晚上不睡谢明息也没闲着,为金蚕蛊之事起了一卦,卦象却多少有些令人费解:“等待时机,不要轻举妄动,这卦象也太简单粗暴了……这是那个蛊女还会再来?刘黎,蛊女养的蛊死了,自己会有感应吗。”
“有些会,有些不会,一般的、普通的蛊死就死了,谁会在乎。但金蚕难养,正常养蛊人家都会比较注意……不过今天这个邪门啊,我都没见过钻出来之后还能继续孵化,甚至自带子蛊的,这我也说不好。”
谢明息郁闷了。
老毕摩做完仪式之后要等到天亮,按照宁州彝家的规矩,死者不用棺椁,要先火烧,烧后的余烬再用瓷瓮装起,埋入祖墓群。
月上中天,亮了又暗,暗了又亮。树影婆娑,老毕摩坐在月下,口中念着谢明息听不懂的彝家经祝。谢明息在紫霄观待久了,作息变得无比阳间,初秋的晚风清凉,他头一点一点,渐渐熬不住睡着了。
慢慢的,老毕摩的经祝声也低了,万籁俱寂。
“咔!扑簌簌——”
月光下蜷缩的尸身猛然坐起!已经僵硬的尸体关节处发出令人牙酸的“咔咔”声,编好的青树枝从他身上滑落,散了一地。
挂在檐下的白幡吹动,在黑暗中招摇,尸体在木床上艰难地移动,慢慢蹭下床,似乎还在适应这具僵硬不便的身体。
床脚围着一圈白纸剪的小纸人,尸体踩上去,脚心顿时被燎出一圈黑色,小纸人像是大圣给唐僧画的圈,尸体被困在其中,兜兜转转出不来,最后干脆舍了一双手,硬是撕开了一条缝隙——两只手心也同样变得焦黑,甚至没法屈指握拳了。
尸体跳出纸圈——尽管跳的方式非常古怪。明明是僵硬的身体僵硬的动作,可一点声儿也没有,安安静静地走到已经熟睡的谢明息面前,两颗混浊的眼睛上下翻着白眼,竟然咧嘴笑了一下,嘴里冒出一个很轻的声音:“你的身体可是比他还要好的素材呢……看在这个份上,就不计较你杀了我的小金蚕们了。俊哥儿,你会成为最强的傀儡……”

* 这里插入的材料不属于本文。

Lemma remove_globbed_raises (test : Z → bool) (s : @run_state TS SD)
    (x : exn) :
  remove_globbed test s = inl x → raised x.
Proof.
  unfold Trainer.remove_globbed.
  destruct (remove_where _ _ _ _) as [e|[fs' lg']] eqn:Hrm; bind_step;
    [|done].
  intros [= ->]. apply remove_where_raises in Hrm as [[file Hk]|[->| ->]].
  - right. left. by eexists.
  - right. right. right. by left.
  - right. right. by left.
Qed.

Lemma remove_globbed_returns (test : Z → bool) (s s' : @run_state TS SD) :
  remove_globbed test s = inr s' →
  Forall returned (log s) → Forall returned (log s').
Proof.
  unfold Trainer.remove_globbed.
  destruct (remove_where _ _ _ _) as [e|[fs' lg']] eqn:Hrm; bind_step;
    [done|].
  intros [= <-]. cbn. by eapply remove_where_returns.
Qed.

Lemma judge_log (epoch : nat) (s : @run_state TS SD) :
  log (judge epoch s) = log s.
Proof. unfold judge. destruct (last _); [|done]. by case_decide. Qed.

Lemma epoch_body_raises (epoch : nat) (s : @run_state TS SD) (x : exn) :
  epoch_body epoch s = inl x → raised x.
Proof.
  unfold Trainer.epoch_body, torch_save.
  destruct (train epoch (trainer s)) as [e|[ts loss]] eqn:Htrain.
  { intros [= ->]. left. by exists epoch, (trainer s). }
  cbn. destruct (io_error (TorchSave _)) as [e|] eqn:Hsave.
  { intros [= ->]. right. left. by eexists. }
  cbn. case_decide; [done|]. unfold remove_earlier.
  destruct (remove_globbed _ _) as [e|s2] eqn:Hrm; [|done].
  intros [= ->]. by eapply remove_globbed_raises.
Qed.

Lemma epoch_body_returns (epoch : nat) (s s' : @run_state TS SD) (brk : bool) :
  epoch_body epoch s = inr (s', brk) →
  Forall returned (log s) → Forall returned (log s').
Proof.
  unfold Trainer.epoch_body, torch_save.
  destruct (train epoch (trainer s)) as [e|[ts loss]] eqn:Htrain; [done|].
  cbn. destruct (io_error (TorchSave _)) as [e|] eqn:Hsave; [done|].
  cbn. intros Hrun Hlg.
  assert (Forall returned
            (log (judge epoch
                    (recorded replicate epoch ts loss
                       (<[checkpoint_name replicate epoch:=state_dict ts]>
                          (files s)) s)))) as Hlg1.
  { rewrite judge_log. cbn. apply Forall_app. split; [done|].
    by apply Forall_singleton. }
  case_decide; [by injection Hrun as <- <-|].
  unfold remove_earlier in Hrun.
  destruct (remove_globbed _ _) as [e|s2] eqn:Hrm; [done|].
  injection Hrun as <- <-. by eapply remove_globbed_returns.
Qed.

Lemma for_epochs_raises (epochs : list nat) (s : @run_state TS SD) (x : exn) :
  for_epochs epochs s = inl x → raised x.
Proof.
  revert s. induction epochs as [|epoch rest IH]; intros s; [done|].
  cbn [Trainer.for_epochs].
  destruct (epoch_body epoch s) as [e|[s' [|]]] eqn:Hbody; [|done|apply IH].
  intros [= ->]. by eapply epoch_body_raises.
Qed.

Lemma for_epochs_returns (epochs : list nat) (s s' : @run_state TS SD)
    (brk : bool) :
  for_epochs epochs s = inr (s', brk) →
  Forall returned (log s) → Forall returned (log s').
Proof.
  revert s. induction epochs as [|epoch rest IH]; intros s.
  - by intros [= <- <-].
  - cbn [Trainer.for_epochs].
    destruct (epoch_body epoch s) as [e|[s1 [|]]] eqn:Hbody; [done| |].
    + intros [= <- <-]. by eapply epoch_body_returns.
    + intros Hrun Hlg. eapply IH; [exact Hrun|]. by eapply epoch_body_returns.
Qed.

(** Whatever the dependencies do: an exception that leaves the script is one
    that a dependency raised; a script that ends normally met no failing
    call; and an exception in a turn of the loop ends the loop with that
    exception. *)
Lemma driver_propagates (ts0 : TS) (dir0 : gmap string SD) :
  (∀ x, script ts0 dir0 = inl x → raised x)
  ∧ (∀ s model, script ts0 dir0 = inr (s, model) →
       Forall returned (log s)
       ∧ io_error (TorchLoad (checkpoint_name replicate (best_epoch s))) = None
       ∧ compute_test model = inr ())
  ∧ (∀ epoch rest s x,
       epoch_body epoch s = inl x → for_epochs (epoch :: rest) s = inl x).
Proof.
  split_and!.
  - intros x. unfold Trainer.script, call_trainer.
    destruct (for_epochs _ _) as [e|[s brk]] eqn:Hloop.
    { intros [= ->]. by eapply for_epochs_raises. }
    cbn. unfold remove_later.
    destruct (remove_globbed _ _) as [e|s'] eqn:Hrm.
    { intros [= ->]. by eapply remove_globbed_raises. }
    cbn. unfold restore_best, torch_load.
    destruct (io_error (TorchLoad _)) as [e|] eqn:Hload.
    { intros [= ->]. right. left. by eexists. }
    destruct (files s' !! _) as [sd|].
    2:{ intros [= <-]. right. right. by left. }
    cbn. destruct (compute_test _) as [e|[]] eqn:Htest; [|done].
    intros [= ->]. right. right. right. right. by eexists.
  - intros s model. unfold Trainer.script, call_trainer.
    destruct (for_epochs _ _) as [e|[s1 brk]] eqn:Hloop; [done|].
    cbn. unfold remove_later.
    destruct (remove_globbed _ _) as [e|s'] eqn:Hrm; [done|].
    cbn. unfold restore_best, torch_load.
    destruct (io_error (TorchLoad _)) as [e|] eqn:Hload; [done|].
    destruct (files s' !! _) as [sd|]; [|done].
    cbn. destruct (compute_test _) as [e|[]] eqn:Htest; [done|].
    intros [= <- <-]. split_and!; try done.
    eapply remove_globbed_returns; [exact Hrm|].
    eapply for_epochs_returns; [exact Hloop|]. constructor.
  - intros epoch rest s x Hbody. cbn [Trainer.for_epochs]. by rewrite Hbody.
Qed.

End Failures.

End TrainerFacts.

(** ** The metrics *)

Module MetricsFacts.
Import Metrics.

Lemma of_nat_S (n : nat) : of_nat (S n) = (1 + of_nat n)%Qc.
Proof.
  unfold of_nat. rewrite Nat2Z.inj_succ, <- Z.add_1_l, Z2Qc_inj_add.
  by rewrite Z2Qc_inj_1.
Qed.

Lemma of_nat_eq_0 (n : nat) : of_nat n = 0%Qc ↔ n = 0.
Proof.
  unfold of_nat. rewrite <- Z2Qc_inj_0, Z2Qc_inj_iff. lia.
Qed.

月光下温和的面容被尸体带来的阴影挡住,他慢慢往下移,移到和谢明息平齐的位置,越凑越近,几乎快要贴上去——
“砰!”
一声爆鸣,带着鲜艳的、滚烫的红光,谢明息本来睡得就不踏实,不停做着各种各样奇怪的梦,这下顿时被烫醒了,一睁眼刚好对上一张惨白的死人脸。
他本来觉得自己会喊出声,但似乎已经习惯了看到各种各样不科学的东西,竟然只是张着嘴吸了一口冷气,然后又是——
“啪!”
虽然有对死者不敬的嫌疑,但这张死人脸连带着僵硬的身体,都被谢明息一巴掌扇了出去,扇完还觉得用力过头手掌疼得慌。
“咦,这么轻?”
“……什么声音啊这半夜的哎呦我去起尸了?”
本来半梦半醒的刘黎也被尸体“飞”出去的声音吵醒了,尸体意外的轻,被谢明息一巴掌扇出去,还在半空转了个圈才倒下。谢明息一上手就感觉不对劲,一个成年人,竟然只有这点分量?

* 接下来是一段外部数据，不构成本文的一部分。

(** X3.  The bound only works from 1 up.  With [max_history = 0] the
    slice [history[-0:]] is the whole list, so nothing is ever dropped and
    the history is every turn added; with a negative [max_history] every
    addition is dropped at once and the history stays empty. *)
Theorem history_bound_below_one (h0 : heap) (N : Z) (turns : list Turn) :
  heap_ok h0 -> (N <= 0)%Z ->
  snapshot_after h0 N turns = Some (if (N =? 0)%Z then turns else []).
Proof.
  intros Hok HN. rewrite snapshot_after_fold by assumption.
  destruct (N =? 0)%Z eqn:E.
  - apply Z.eqb_eq in E. subst N. now rewrite fold_add_turn_zero.
  - apply Z.eqb_neq in E. rewrite fold_add_turn_negative by lia. reflexivity.
Qed.

Lemma history_bound_below_one_witness :
  snapshot_after Heap.empty 0
    [mkTurn "user" "A"; mkTurn "assistant" "B"; mkTurn "user" "C"]
  = Some [mkTurn "user" "A"; mkTurn "assistant" "B"; mkTurn "user" "C"].
Proof.
  apply (history_bound_below_one Heap.empty 0
           [mkTurn "user" "A"; mkTurn "assistant" "B"; mkTurn "user" "C"]).
  - exact heap_ok_empty.
  - lia.
Defined.

End ConversationManagerMore.

(** * Further properties of the chat loop *)

Section CaseAndBlanks.
Import PyStr.

Lemma isspace_lower_char (c : ascii) : isspace (lower_char c) = isspace c.
Proof. destruct c as [[] [] [] [] [] [] [] []]; vm_compute; reflexivity. Qed.

Lemma lower_rev_app (s acc : string) :
  lower (String.rev_app s acc) = String.rev_app (lower s) (lower acc).
Proof.
  revert acc. induction s as [|c s IH]; intros acc; [reflexivity|].
  cbn [String.rev_app lower]. now rewrite IH.
Qed.

Lemma lower_rev (s : string) : lower (String.rev s) = String.rev (lower s).
Proof. unfold String.rev. now rewrite lower_rev_app. Qed.

Lemma lower_char_high (c : ascii) :
  (128 <=? code c)%nat = true -> lower_char c = c.
Proof. destruct c as [[] [] [] [] [] [] [] []]; vm_compute; congruence. Qed.

Lemma lower_char_low (c : ascii) :
  (128 <=? code c)%nat = false -> (128 <=? code (lower_char c))%nat = false.
Proof. destruct c as [[] [] [] [] [] [] [] []]; vm_compute; congruence. Qed.

Lemma code_lower_high (n : nat) (c : ascii) :
  (128 <= n)%nat -> (code (lower_char c) =? n)%nat = (code c =? n)%nat.
Proof.
  intros Hn. destruct (128 <=? code c)%nat eqn:E.
  - now rewrite lower_char_high.
  - pose proof (lower_char_low c E) as E'.
    apply Nat.leb_gt in E, E'.
    transitivity false; [|symmetry]; apply Nat.eqb_neq; lia.
Qed.

Lemma between_lower_high (lo hi : nat) (c : ascii) :
  (128 <= lo)%nat -> between lo hi (lower_char c) = between lo hi c.
Proof.
  intros Hlo. destruct (128 <=? code c)%nat eqn:E.
  - now rewrite lower_char_high.
  - pose proof (lower_char_low c E) as E'.
    apply Nat.leb_gt in E, E'. unfold between.
    transitivity false; [|symmetry]; apply andb_false_iff; left;
      apply Nat.leb_gt; lia.
Qed.

Lemma isspace2_lower (a b : ascii) :
  isspace2 (lower_char a) (lower_char b) = isspace2 a b.
Proof. unfold isspace2. now rewrite !code_lower_high by lia. Qed.

Lemma isspace3_lower (a b c : ascii) :
  isspace3 (lower_char a) (lower_char b) (lower_char c) = isspace3 a b c.
Proof.
  unfold isspace3.
  now rewrite !code_lower_high, !between_lower_high by lia.
Qed.
(** C6 (as the code behaves): an acquisition of mode [m] on [id] by the
    current transaction T, from a lock table satisfying [lock_inv]:
    - if T is SHRINKING the call fails with LOCK_ON_SHRINKING and changes
      nothing;
    - if T holds no request on [id], the call fails with DEADLOCK_PREVENTION
      and changes nothing exactly when [m] is incompatible with the queue's
      group mode; otherwise a granted request (T, m) is appended, [m] is
      joined into the group mode and [id] is added to T's lock set;
    - if T already holds a request on [id], the call either succeeds (it
      returns at once or upgrades, see C7) or fails with DEADLOCK_PREVENTION
      and changes nothing. *)
Theorem acquisition_admission op id m s :
  acq_target op = Some (id, m) -> lock_inv s ->
  (txn_state (txn s) = TransactionState.SHRINKING ->
     run_lock_op op s = Err LOCK_ON_SHIRINKING s) /\
  (txn_state (txn s) <> TransactionState.SHRINKING ->
     (forall r, r ∈ request_queue_ (queue_of s id) -> txn_id_ r <> txn_id (txn s)) ->
     run_lock_op op s =
       if group_compatible m (group_lock_mode_ (queue_of s id))
       then Ok true (mkDb
         (<[id := mkQueue (request_queue_ (queue_of s id) ++ [mkLockRequest (txn_id (txn s)) m true])
                  (group_join (mode_group m) (group_lock_mode_ (queue_of s id)))]> (lock_table s))
         (add_lock id (txn s)) (fhs s) (events s))
       else Err DEADLOCK_PREVENTION s) /\
  (txn_state (txn s) <> TransactionState.SHRINKING ->
     (exists r, r ∈ request_queue_ (queue_of s id) /\ txn_id_ r = txn_id (txn s)) ->
     (exists s', run_lock_op op s = Ok true s') \/ run_lock_op op s = Err DEADLOCK_PREVENTION s).
Proof.
  intros Ht Hinv. destruct (acq_target_spec _ _ _ Ht) as (dec & c & ng & Hrun & Hc & Hng & _).
  split; [|split].
  - intros Hs. rewrite Hrun. unfold acquire. by rewrite decide_True.
  - intros Hns Hno. rewrite Hrun, acquire_fresh by done.
    pose proof (queue_group_ok id (queue_of s id) (lookup_default_inv _ id Hinv)) as Hok.
    rewrite (Hc _ Hok).
    destruct (group_compatible m _) eqn:Hgc; cbn [negb].
    + rewrite (Hng _); [reflexivity|]. by rewrite (Hc _ Hok), Hgc.
    + unfold queue_of in *. destruct (lock_table s !! id) eqn:Hl; simpl in Hgc.
      * unfold set_lock_table. rewrite insert_id by done. by rewrite db_eta.
      * destruct m; discriminate.
  - by apply (acquire_held_outcome op id m).
Qed.
(* ===== verification/_CoqProject ===== *)
-Q . S2P
Prelude.v
TcpTypes.v
Kernel.v
ReqQueue.v
RcvTune.v
Rtt.v
TcpOpt.v
SackGen.v
Minisocks.v
Collapse.v
DataQueue.v
WriteQueue.v
Xmit.v
Scoreboard.v
Recovery.v
Cong.v
Ack.v
Frame.v
Quiet.v
Deliver.v
Input.v
Established.v
Hashtables.v
Md5.v
Reply.v
Icmp.v
Listen.v
Child.v
Ipv4.v
Proc.v
Connect.v
Reroute.v
Socket.v
Life.v
Syscall.v
Create.v
Offload.v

他趴在地上不动了,似乎已经伏尸,老毕摩也醒了,警告道:“不要动他,有东西,不对劲……”
谢明息伸出去一半的手又默默收了回来。
“刘黎你刚刚说什么起尸,原来盗墓文写的是真的吗,逗我玩呢你。”
刘黎给了谢明息一个白眼,“我刚刚睡懵了脑子不清醒说的话你也信?僵尸是什么东西你难道还没学过吗,要变成僵尸也得有天时地利人和,哪有刚死就起尸的……我倒感觉这个手法像是赶尸人,半夜而起,身体木僵,不过你手劲这么大,居然能把人直接抽出去,嗑药了吧。”
“去你的,别瞎说,你不知道他到底有多轻,感觉整个人空了一样。”
“他的身体内部都被金蚕吃尽,自然空荡。”老毕摩慢慢走过去,拿青树枝抽了一下,拂开四肢,最后说,“是赶尸的手法。”

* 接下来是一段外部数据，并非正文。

Definition eta_sock (r : sock) : sock :=
  mk_sock (sk_state r) (sk_err r) (sk_err_soft r) (sk_shutdown r) (sk_flags r)
    (sk_rcvbuf r) (sk_sndbuf r) (sk_rmem_alloc r) (sk_wmem_queued r) (sk_forward_alloc
    r) (sk_userlocks r) (sk_receive_queue r) (sk_write_queue r) (sk_send_head r)
    (sk_socket r) (sk_write_pending r) (sk_owned r) (sk_dst_cache r) (sk_route_caps r) (icsk r) (tp r).
#[export] Instance set_sk_state : Setter sk_state. Proof. solve_setter eta_sock. Defined.
#[export] Instance set_sk_err : Setter sk_err. Proof. solve_setter eta_sock. Defined.
#[export] Instance set_sk_err_soft : Setter sk_err_soft. Proof. solve_setter eta_sock. Defined.
#[export] Instance set_sk_shutdown : Setter sk_shutdown. Proof. solve_setter eta_sock. Defined.
#[export] Instance set_sk_flags : Setter sk_flags. Proof. solve_setter eta_sock. Defined.
#[export] Instance set_sk_rcvbuf : Setter sk_rcvbuf. Proof. solve_setter eta_sock. Defined.
#[export] Instance set_sk_sndbuf : Setter sk_sndbuf. Proof. solve_setter eta_sock. Defined.
#[export] Instance set_sk_rmem_alloc : Setter sk_rmem_alloc. Proof. solve_setter eta_sock. Defined.
#[export] Instance set_sk_wmem_queued : Setter sk_wmem_queued. Proof. solve_setter eta_sock. Defined.
#[export] Instance set_sk_forward_alloc : Setter sk_forward_alloc. Proof. solve_setter eta_sock. Defined.
#[export] Instance set_sk_userlocks : Setter sk_userlocks. Proof. solve_setter eta_sock. Defined.
#[export] Instance set_sk_receive_queue : Setter sk_receive_queue. Proof. solve_setter eta_sock. Defined.
#[export] Instance set_sk_write_queue : Setter sk_write_queue. Proof. solve_setter eta_sock. Defined.
#[export] Instance set_sk_send_head : Setter sk_send_head. Proof. solve_setter eta_sock. Defined.
#[export] Instance set_sk_socket : Setter sk_socket. Proof. solve_setter eta_sock. Defined.
#[export] Instance set_sk_write_pending : Setter sk_write_pending. Proof. solve_setter eta_sock. Defined.
#[export] Instance set_sk_owned : Setter sk_owned. Proof. solve_setter eta_sock. Defined.
#[export] Instance set_sk_dst_cache : Setter sk_dst_cache. Proof. solve_setter eta_sock. Defined.
#[export] Instance set_sk_route_caps : Setter sk_route_caps. Proof. solve_setter eta_sock. Defined.
#[export] Instance set_icsk : Setter icsk. Proof. solve_setter eta_sock. Defined.
#[export] Instance set_tp : Setter tp. Proof. solve_setter eta_sock. Defined.

(** ** Header words and socket flags *)

(** enum { TCP_FLAG_CWR ... } of include/linux/tcp.h: bits of the fourth header word,
    which is compared in network order on both sides. *)
Definition TCP_FLAG_CWR : Z := 0x00800000.
Definition TCP_FLAG_ECE : Z := 0x00400000.
Definition TCP_FLAG_URG : Z := 0x00200000.
Definition TCP_FLAG_ACK : Z := 0x00100000.
Definition TCP_FLAG_PSH : Z := 0x00080000.
Definition TCP_FLAG_RST : Z := 0x00040000.
Definition TCP_FLAG_SYN : Z := 0x00020000.
Definition TCP_FLAG_FIN : Z := 0x00010000.
Definition TCP_RESERVED_BITS : Z := 0x0F000000.

(** tcp_flag_word(th): the word with the data offset, the flags and the window. *)
Definition tcp_flag_word (th : tcphdr) : Z :=
  th_doff th * 2 ^ 28 + th_res1 th * 2 ^ 24 +
  b2z (th_cwr th) * TCP_FLAG_CWR + b2z (th_ece th) * TCP_FLAG_ECE +
  b2z (th_urg th) * TCP_FLAG_URG + b2z (th_ack th) * TCP_FLAG_ACK +
  b2z (th_psh th) * TCP_FLAG_PSH + b2z (th_rst th) * TCP_FLAG_RST +
  b2z (th_syn th) * TCP_FLAG_SYN + b2z (th_fin th) * TCP_FLAG_FIN + th_window th.

(** Size of struct tcphdr without options, and TCP_MSS_DEFAULT. *)
Definition sizeof_tcphdr : Z := 20.
Definition TCP_MSS_DEFAULT : Z := 536.
(** TCP_NUM_SACKS *)
Definition TCP_NUM_SACKS : nat := 4.

(** RCV_SHUTDOWN, SEND_SHUTDOWN, SHUTDOWN_MASK and the buffer locks of
    include/net/sock.h. *)
Definition RCV_SHUTDOWN : Z := 1.
Definition SEND_SHUTDOWN : Z := 2.
Definition SHUTDOWN_MASK : Z := 3.
Definition SOCK_SNDBUF_LOCK : Z := 1.
Definition SOCK_RCVBUF_LOCK : Z := 2.

(** enum sock_flags: the bit numbers the TCP code uses. *)
Inductive sock_flags := SOCK_DEAD | SOCK_DONE | SOCK_URGINLINE | SOCK_KEEPOPEN | SOCK_LINGER | SOCK_USE_WRITE_QUEUE | SOCK_QUEUE_SHRUNK | SOCK_FASYNC.
Definition sock_flag_bit (f : sock_flags) : Z :=
  match f with
  | SOCK_DEAD => 0 | SOCK_DONE => 1 | SOCK_URGINLINE => 2 | SOCK_KEEPOPEN => 3 | SOCK_LINGER => 4 | SOCK_USE_WRITE_QUEUE => 9
  | SOCK_QUEUE_SHRUNK => 14 | SOCK_FASYNC => 22
  end.
Definition sock_flag (sk : sock) (f : sock_flags) : bool := Z.testbit (sk_flags sk) (sock_flag_bit f).
Definition sock_set_flag (sk : sock) (f : sock_flags) : sock :=
  sk <| sk_flags := Z.setbit (sk_flags sk) (sock_flag_bit f) |>.
Definition sock_reset_flag (sk : sock) (f : sock_flags) : sock :=
  sk <| sk_flags := Z.clearbit (sk_flags sk) (sock_flag_bit f) |>.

刘黎:“真是赶尸?这样的话操纵者一定还在附近,或许还能追得上。”
谢明息恍惚了一下,说道:“好像是……我刚刚依稀听见,说是什么傀儡素材什么的。可是不对啊,下金蚕的是蛊女,怎么有冒出来一个赶尸的。拉哈他是有什么本事这么多人觊觎他?”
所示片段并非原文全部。